Je termine ma soirée sur Internet en matant un tuto intitulé : « Comment transformer votre gel désinfectant en alcool fait maison ? » Humm, je sens que je vais essayer demain.
Je regarde une dernière fois les news avec la vidéo d’Eric Raoult exilé en Chine sobrement intitulée : « Vous voyez, j’avais raison ! ». Je somnole, il est vraiment temps d’aller dormir.

Je me regarde une dernière fois dans le miroir avant de me coucher. Je fixe mon bras droit et cette petite trace dans ma veine qui a tout changé. Je me dis : « Que c’est bon , le monde sans Covid ! »

Je me couche en fredonnant le refrain du nouveau tube des Enfoirés : « Au revoir Covid ».

Au revoir Covid
Tu nous manqueras pas
Au revoir Covid
Nous, on t’aime pas
Adieu Covid
Surtout, ne reviens pas !

Il n’ y a pas à dire ; elle était belle ma première journée post-Covid.

C’est sur ces belles paroles que je sers mon oreiller et …

« Eh ! Eh, mon garçon, on est arrivé au terminus ! » me crie ( à deux mètres de distance bien évidemment) une vieille femme au visage orné d’un masque lavable à carreaux rouge et blanc aussi dégueulasse qu’un torchon de cuisine.

Oh, non !! Je m’étais juste assoupi.

Je sors de la rame de métro.
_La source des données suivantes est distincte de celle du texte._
Definition ledger_inv (c : Z) (s : @DispatchEngine Adp * list firing * Z) : Prop :=
  let '(e, log, t) := s in
  e.(cooldown) = c /\ NoDup e.(active_adapters) /\
  (forall f, f ∈ log -> exists u, last_dispatch_of e f.(f_action) f.(f_name) = Some u /\ f.(f_at) <= u) /\
  (forall a n u, last_dispatch_of e a n = Some u -> u <= t) /\
  StronglySorted (spaced c) log.

Lemma firings_spec e agg tk freq f :
  f ∈ firings_of e agg tk freq ->
  exists a adp, decide_action e freq = Some a /\
    (evaluate_and_dispatch e agg tk freq).(r_spawned) = eligible e tk a /\
    f = {| f_action := a; f_name := f.(f_name); f_check := tk.(check_at) f.(f_name); f_at := f.(f_at) |} /\
    (f.(f_name), adp, f.(f_at)) ∈ tk.(join_order) (eligible e tk a) /\
    succeeds tk a e.(capacity_kw) adp = true.
Proof.
  unfold firings_of. intros Hf.
  destruct (evaluate_cases e agg tk freq) as [[_ Hs]|(a & Ha & Hne & _ & Hs & _)].
  - rewrite Hs in Hf. destruct (decide_action e freq); set_solver.
  - rewrite Ha, Hs in Hf.
    destruct (eligible e tk a) as [|x el] eqn:Hel; [done|]. rewrite <- Hel in *.
    apply list_elem_of_omap in Hf as ([[n adp] at_] & Hin & Hfo).
    unfold firing_of in Hfo. cbn in Hfo. destruct (succeeds _ _ _ _) eqn:Hok; [|done].
    injection Hfo as <-. cbn. exists a, adp. by rewrite Hs.
Qed.

(** Within one evaluation a pair fires at most once. *)
Lemma firings_spaced c e agg tk freq :
  NoDup e.(active_adapters) ->
  join_ok tk (evaluate_and_dispatch e agg tk freq).(r_spawned) ->
  StronglySorted (spaced c) (firings_of e agg tk freq).
Proof.
  intros Hnd Hj. unfold firings_of.
  destruct (evaluate_cases e agg tk freq) as [[_ Hs]|(a & Ha & Hne & _ & Hs & _)].
  { rewrite Hs. destruct (decide_action e freq); constructor. }
  rewrite Ha, Hs in *. pose proof (fan_out_nodup e tk a Hnd Hj) as Hn.
  destruct (eligible e tk a) as [|x el]; [done|]. clear -Hn.
  induction (join_order tk (x :: el)) as [|[[n adp] t] js IH]; [constructor|].
  apply NoDup_cons in Hn as [Hx Hn]. specialize (IH Hn). cbn.
  unfold firing_of at 1. cbn. destruct (succeeds _ _ _ _); [|done].
  constructor; [done|]. apply Forall_forall. intros g Hg.
  apply list_elem_of_omap in Hg as ([[m b] u] & Hin & Hg). intros [= Ha Hnm].
  exfalso. apply Hx. unfold firing_of in Hg. cbn in *.
  destruct (succeeds _ _ _ _); [|done]. injection Hg as <-. cbn in Hnm. subst n.
  apply list_elem_of_fmap. exists (m, b). split; [done|].
  apply list_elem_of_fmap. by exists (m, b, u).
Qed.

Lemma evaluate_frame e agg tk freq :
  let e' := (evaluate_and_dispatch e agg tk freq).(r_engine) in
  e'.(cooldown) = e.(cooldown) /\ e'.(active_adapters) = e.(active_adapters).
Proof.
  cbv zeta. destruct (evaluate_cases e agg tk freq) as [[-> _]|(a & _ & _ & _ & _ & ms & -> & _)]; [done|].
  destruct (join_frame tk a (join_order tk (eligible e tk a))
    {| js_engine := e; js_metrics := ms; js_fired := 0; js_errors := [] |}) as (_ & _ & Hact & Hcd).
  exact (conj Hcd Hact).
Qed.

(** The ledger after an evaluation: unchanged for a pair, or the instant of a join
    of this evaluation, whose cooldown had expired. *)
Lemma evaluate_ledger e agg tk freq a n :
  NoDup e.(active_adapters) ->
  join_ok tk (evaluate_and_dispatch e agg tk freq).(r_spawned) ->
  let r := evaluate_and_dispatch e agg tk freq in
  last_dispatch_of r.(r_engine) a n = last_dispatch_of e a n \/
  exists adp t, (n, adp, t) ∈ tk.(join_order) r.(r_spawned) /\
    last_dispatch_of r.(r_engine) a n = Some t.
Proof.
  cbv zeta. intros Hnd Hj.
  destruct (evaluate_cases e agg tk freq) as [[-> _]|(a' & _ & _ & _ & Hs & ms & He & _)]; [by left|].
  rewrite He, Hs in *. destruct (fan_out_ledger e tk a' ms Hnd Hj) as [H1 H2].
  destruct (decide (a = a')) as [->|]; [|by left; apply H2; left].
  destruct (decide (n ∈ (eligible e tk a').*1)) as [Hin|]; [|by left; apply H2; right].
  apply list_elem_of_fmap in Hin as ([n' adp] & -> & Hin). specialize (H1 _ _ Hin). cbn.
  destruct (succeeds _ _ _ _); [|by left]. destruct H1 as (t & ? & ?). right. eauto.
Qed.

Lemma fired_after_cooldown c e log t agg tk freq t' f g :
  0 <= c -> ledger_inv c (e, log, t) ->
  tick_ok t tk (evaluate_and_dispatch e agg tk freq).(r_spawned) t' ->
  f ∈ log -> g ∈ firings_of e agg tk freq -> spaced c f g.
Proof.
  intros Hc (Hcd & Hnd & Hlog & Hle & _) (Hj & _ & Hchk & _) Hf Hg [= Ha Hn].
  apply firings_spec in Hg as (a & adp & _ & Hs & Hg & Hin & _).
  destruct (Hlog f Hf) as (u & Hu & Hfu). rewrite Ha, Hn in Hu. rewrite Hg in *. cbn in *.
  rewrite Hs in Hj.
  assert (Hel : (f_name g, adp) ∈ eligible e tk a) by (apply (join_elem tk _ _ _ Hj); eauto).
  apply eligible_spec in Hel as (_ & _ & Hal). rewrite Hu in Hal. cbn in Hal. rewrite Hcd in Hal.
  unfold elapsed in Hal. breflect. specialize (Hle _ _ _ Hu). specialize (Hchk (f_name g)). lia.
Qed.

Lemma ledger_inv_step c s s' : 0 <= c -> ledger_inv c s -> engine_step s s' -> ledger_inv c s'.
Proof.
  intros Hc Hinv Hs. destruct Hs as [e log t agg tk freq t' Htk].
  pose proof (fun f g => fired_after_cooldown c e log t agg tk freq t' f g Hc Hinv Htk) as Hcross.
  destruct Hinv as (Hcd & Hnd & Hlog & Hle & Hsp). destruct Htk as (Hj & Ht & Hchk & Hjoin).
  destruct (evaluate_frame e agg tk freq) as [Hcd' Hact].
  pose proof (fun a n => evaluate_ledger e agg tk freq a n Hnd Hj) as Hled. cbv zeta in Hled.
  split_and!; [congruence|by rewrite Hact| | |].
  - intros f [Hf|Hf]%elem_of_app.
    + destruct (Hlog f Hf) as (u & Hu & Hfu).
      destruct (Hled f.(f_action) f.(f_name)) as [->|(adp & t1 & Hin & ->)]; [eauto|].
      exists t1. split; [done|]. specialize (Hle _ _ _ Hu).
      specialize (Hjoin _ _ _ Hin). specialize (Hchk f.(f_name)). lia.
    + pose proof Hf as Hf'. apply firings_spec in Hf' as (a & adp & Ha & Hs & Hfe & Hin & Hok).
      exists f.(f_at). split; [|lia]. rewrite Hfe. cbn.
      destruct (evaluate_cases e agg tk freq) as [[_ Hs']|(a' & Ha' & _ & _ & _ & ms & He & _)].
      { unfold firings_of in Hf. rewrite Hs' in Hf. destruct (decide_action e freq); set_solver. }
      assert (a' = a) as -> by congruence. rewrite He. rewrite Hs in Hj.
      destruct (join_ledger tk a (join_order tk (eligible e tk a))
        {| js_engine := e; js_metrics := ms; js_fired := 0; js_errors := [] |} a (f_name f))
        as [Hyes _]; [by apply fan_out_nodup|]. by apply (Hyes adp).
  - intros a n u Hu. destruct (Hled a n) as [Heq|(adp & t1 & Hin & Heq)].
    + rewrite Heq in Hu. specialize (Hle _ _ _ Hu). lia.
    + specialize (Hjoin _ _ _ Hin). rewrite Heq in Hu. simplify_eq. lia.
  - apply StronglySorted_app. split_and!; [eauto|done|]. by apply firings_spaced.
Qed.

End Runs.

Lemma new_cooldown_nonneg {T : F64Text} {Adp} env (g i : Adp) ol : 0 <= (new env g i ol).(cooldown).
Proof.
  unfold new. cbn [cooldown]. apply Z.mul_nonneg_nonneg; [|by vm_compute].
  destruct (env "DISPATCH_COOLDOWN_SECS") as [s|]; cbn; [|lia].
  destruct (parse_unsigned 64 s) eqn:H; cbn; [|lia].
  apply parse_unsigned_bounds in H. lia.
Qed.

Section Claims.
Context {C : Chrono} {D : RustDecimal} {T : F64Text} {Adp : Type}.

(** C20: in every run of an engine built from the environment, whatever the
    frequencies, the aggregator's contents, the results of the adapters and the
    order in which the concurrent tasks finish, two successful dispatches of the
    same action to the same adapter are separated by the cooldown: the later one was
    not even started before the earlier one's record plus the cooldown. *)
Theorem cooldown_spacing env (g i : Adp) ol t0 e log t :
  steps engine_step (new env g i ol, [], t0) (e, log, t) ->
  StronglySorted (spaced (new env g i ol).(cooldown)) log.
Proof.
  intros Hs. pose proof (new_cooldown_nonneg env g i ol) as Hc.
  assert (ledger_inv (new env g i ol).(cooldown) (e, log, t)) as (_ & _ & _ & _ & ?); [|done].
  eapply steps_invariant; [|  |exact Hs].
  - intros a b Ha Hab. by eapply ledger_inv_step.
  - split_and!; [done| | | |constructor].
    + change (active_adapters (new env g i ol)) with (select_adapters env (new env g i ol).(adapters)).
      apply select_from_cases.
    + set_solver.
    + done.
Qed.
Tout le monde a un masque. C’est écrit 2 mètres de distance partout.

Ce n’est donc pas aujourd’hui que je serrerais la main de qui que ce soit.
Ce n’est donc pas aujourd’hui que je pourrais revoir le délicat visage de Daphné.
Ce n’est donc pas aujourd’hui que je pourrais retirer mon masque au supermarché en criant haut et fort : « Je te retire car tu m’emmerdes, tu me fais chier, tu m’empêches de respirer ! » sans risquer les regards réprobateurs et l’arrivée des vigiles.

C’est donc un cauchemar.

Non, je suis bien réveillé et on est en 2020.